Lemma reactor_drains_witness :
  exists r disp w' evs, Create true ReactorConfig_default = RVal r
    /\ polls (fun _ _ => 0) 2 (world_of example_queues disp (example_reactor r)) = Some (w', evs)
    /\ pending (hw w') 100 = []
    /\ [EDispatch (CompletionDispatcher.ECall 901 900 (completion 3 0 IBV_WC_SUCCESS));
        EDispatch (CompletionDispatcher.EError 903 902 4 12)] `sublist_of` evs.
Proof.
  destruct example_dispatcher as (disp & _ & Hr). destruct (Create true ReactorConfig_default) as [r|] eqn:E; [|done].
  destruct (reactor_drains (fun _ _ => 0) _ _ _ _ 2 100 1 example_spec (example_ok disp r E Hr)) as (w' & evs & H).
  - injection E as <-. change (NoDup [100; 200]). apply (bool_decide_unpack _). vm_compute. exact I.
  - injection E as <-. change ((100, 1) ∈ [(100, 1); (200, 1)]). left.
  - reflexivity.
  - intros h cq max. eexists _, _. reflexivity.
  - apply Nat.leb_le. reflexivity.
  - exists r, disp, w', evs. split; [done|exact H].
Defined.

(** The buffer for completions has [max_batch_size] entries but the batch
    size of the configuration is not checked against it: with a larger
    [throughput_batch_size], a queue that holds more than [max_batch_size]
    completions makes the first round write outside the buffer. *)
Theorem oversized_batch_overruns c r disp cq d wcs poller :
  batch_mode c = THROUGHPUT -> max_batch_size c < throughput_batch_size c -> 0 <= max_batch_size c ->
  max_batch_size c < Z.of_nat (length wcs) -> Create true c = RVal r ->
  Poll poller (world_of {[cq := wcs]} disp (RegisterCQ r cq d)) = None.
Proof.
  intros Hm Ht H0 Hl [= <-]. unfold Poll, world_of, RegisterCQ. cbn [reactor set_entries cq_entries_ app poll_queues].
  cbn -[take Z.of_nat TimingWheel.TimingWheel_new]. rewrite Hm, lookup_singleton_eq. cbn [default id].
  destruct (Z.ltb_spec (max_batch_size c) (Z.of_nat (length (take (Z.to_nat (throughput_batch_size c)) wcs)))) as [|Hn]; [done|].
  rewrite length_take in Hn. lia.
Qed.

Lemma oversized_batch_overruns_witness :
  exists r, Create true oversized = RVal r
    /\ Poll (fun _ _ => 0) (world_of {[100 := [completion 3 0 0; completion 4 0 0]]}
         CompletionDispatcher.CompletionDispatcher_new (RegisterCQ r 100 1)) = None.
Proof.
  eexists. split; [reflexivity|].
  apply (oversized_batch_overruns oversized); [reflexivity|reflexivity|vm_compute; discriminate|reflexivity|reflexivity].
Defined.

End properties.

ACTION ITEM: Reproduce the records in full, exactly as written.

THE COMPLETED TASK:
Lemma reactor_drains_witness :
  exists r disp w' evs, Create true ReactorConfig_default = RVal r
    /\ polls (fun _ _ => 0) 2 (world_of example_queues disp (example_reactor r)) = Some (w', evs)
    /\ pending (hw w') 100 = []
    /\ [EDispatch (CompletionDispatcher.ECall 901 900 (completion 3 0 IBV_WC_SUCCESS));
        EDispatch (CompletionDispatcher.EError 903 902 4 12)] `sublist_of` evs.
Proof.
  destruct example_dispatcher as (disp & _ & Hr). destruct (Create true ReactorConfig_default) as [r|] eqn:E; [|done].
  destruct (reactor_drains (fun _ _ => 0) _ _ _ _ 2 100 1 example_spec (example_ok disp r E Hr)) as (w' & evs & H).
  - injection E as <-. change (NoDup [100; 200]). apply (bool_decide_unpack _). vm_compute. exact I.
  - injection E as <-. change ((100, 1) ∈ [(100, 1); (200, 1)]). left.
  - reflexivity.
  - intros h cq max. eexists _, _. reflexivity.
  - apply Nat.leb_le. reflexivity.
  - exists r, disp, w', evs. split; [done|exact H].
Defined.

(** The buffer for completions has [max_batch_size] entries but the batch
    size of the configuration is not checked against it: with a larger
    [throughput_batch_size], a queue that holds more than [max_batch_size]
    completions makes the first round write outside the buffer. *)
Theorem oversized_batch_overruns c r disp cq d wcs poller :
  batch_mode c = THROUGHPUT -> max_batch_size c < throughput_batch_size c -> 0 <= max_batch_size c ->
  max_batch_size c < Z.of_nat (length wcs) -> Create true c = RVal r ->
  Poll poller (world_of {[cq := wcs]} disp (RegisterCQ r cq d)) = None.
Proof.
  intros Hm Ht H0 Hl [= <-]. unfold Poll, world_of, RegisterCQ. cbn [reactor set_entries cq_entries_ app poll_queues].
  cbn -[take Z.of_nat TimingWheel.TimingWheel_new]. rewrite Hm, lookup_singleton_eq. cbn [default id].
  destruct (Z.ltb_spec (max_batch_size c) (Z.of_nat (length (take (Z.to_nat (throughput_batch_size c)) wcs)))) as [|Hn]; [done|].
  rewrite length_take in Hn. lia.
Qed.

Lemma oversized_batch_overruns_witness :
  exists r, Create true oversized = RVal r
    /\ Poll (fun _ _ => 0) (world_of {[100 := [completion 3 0 0; completion 4 0 0]]}
         CompletionDispatcher.CompletionDispatcher_new (RegisterCQ r 100 1)) = None.
Proof.
  eexists. split; [reflexivity|].
  apply (oversized_batch_overruns oversized); [reflexivity|reflexivity|vm_compute; discriminate|reflexivity|reflexivity].
Defined.

End properties.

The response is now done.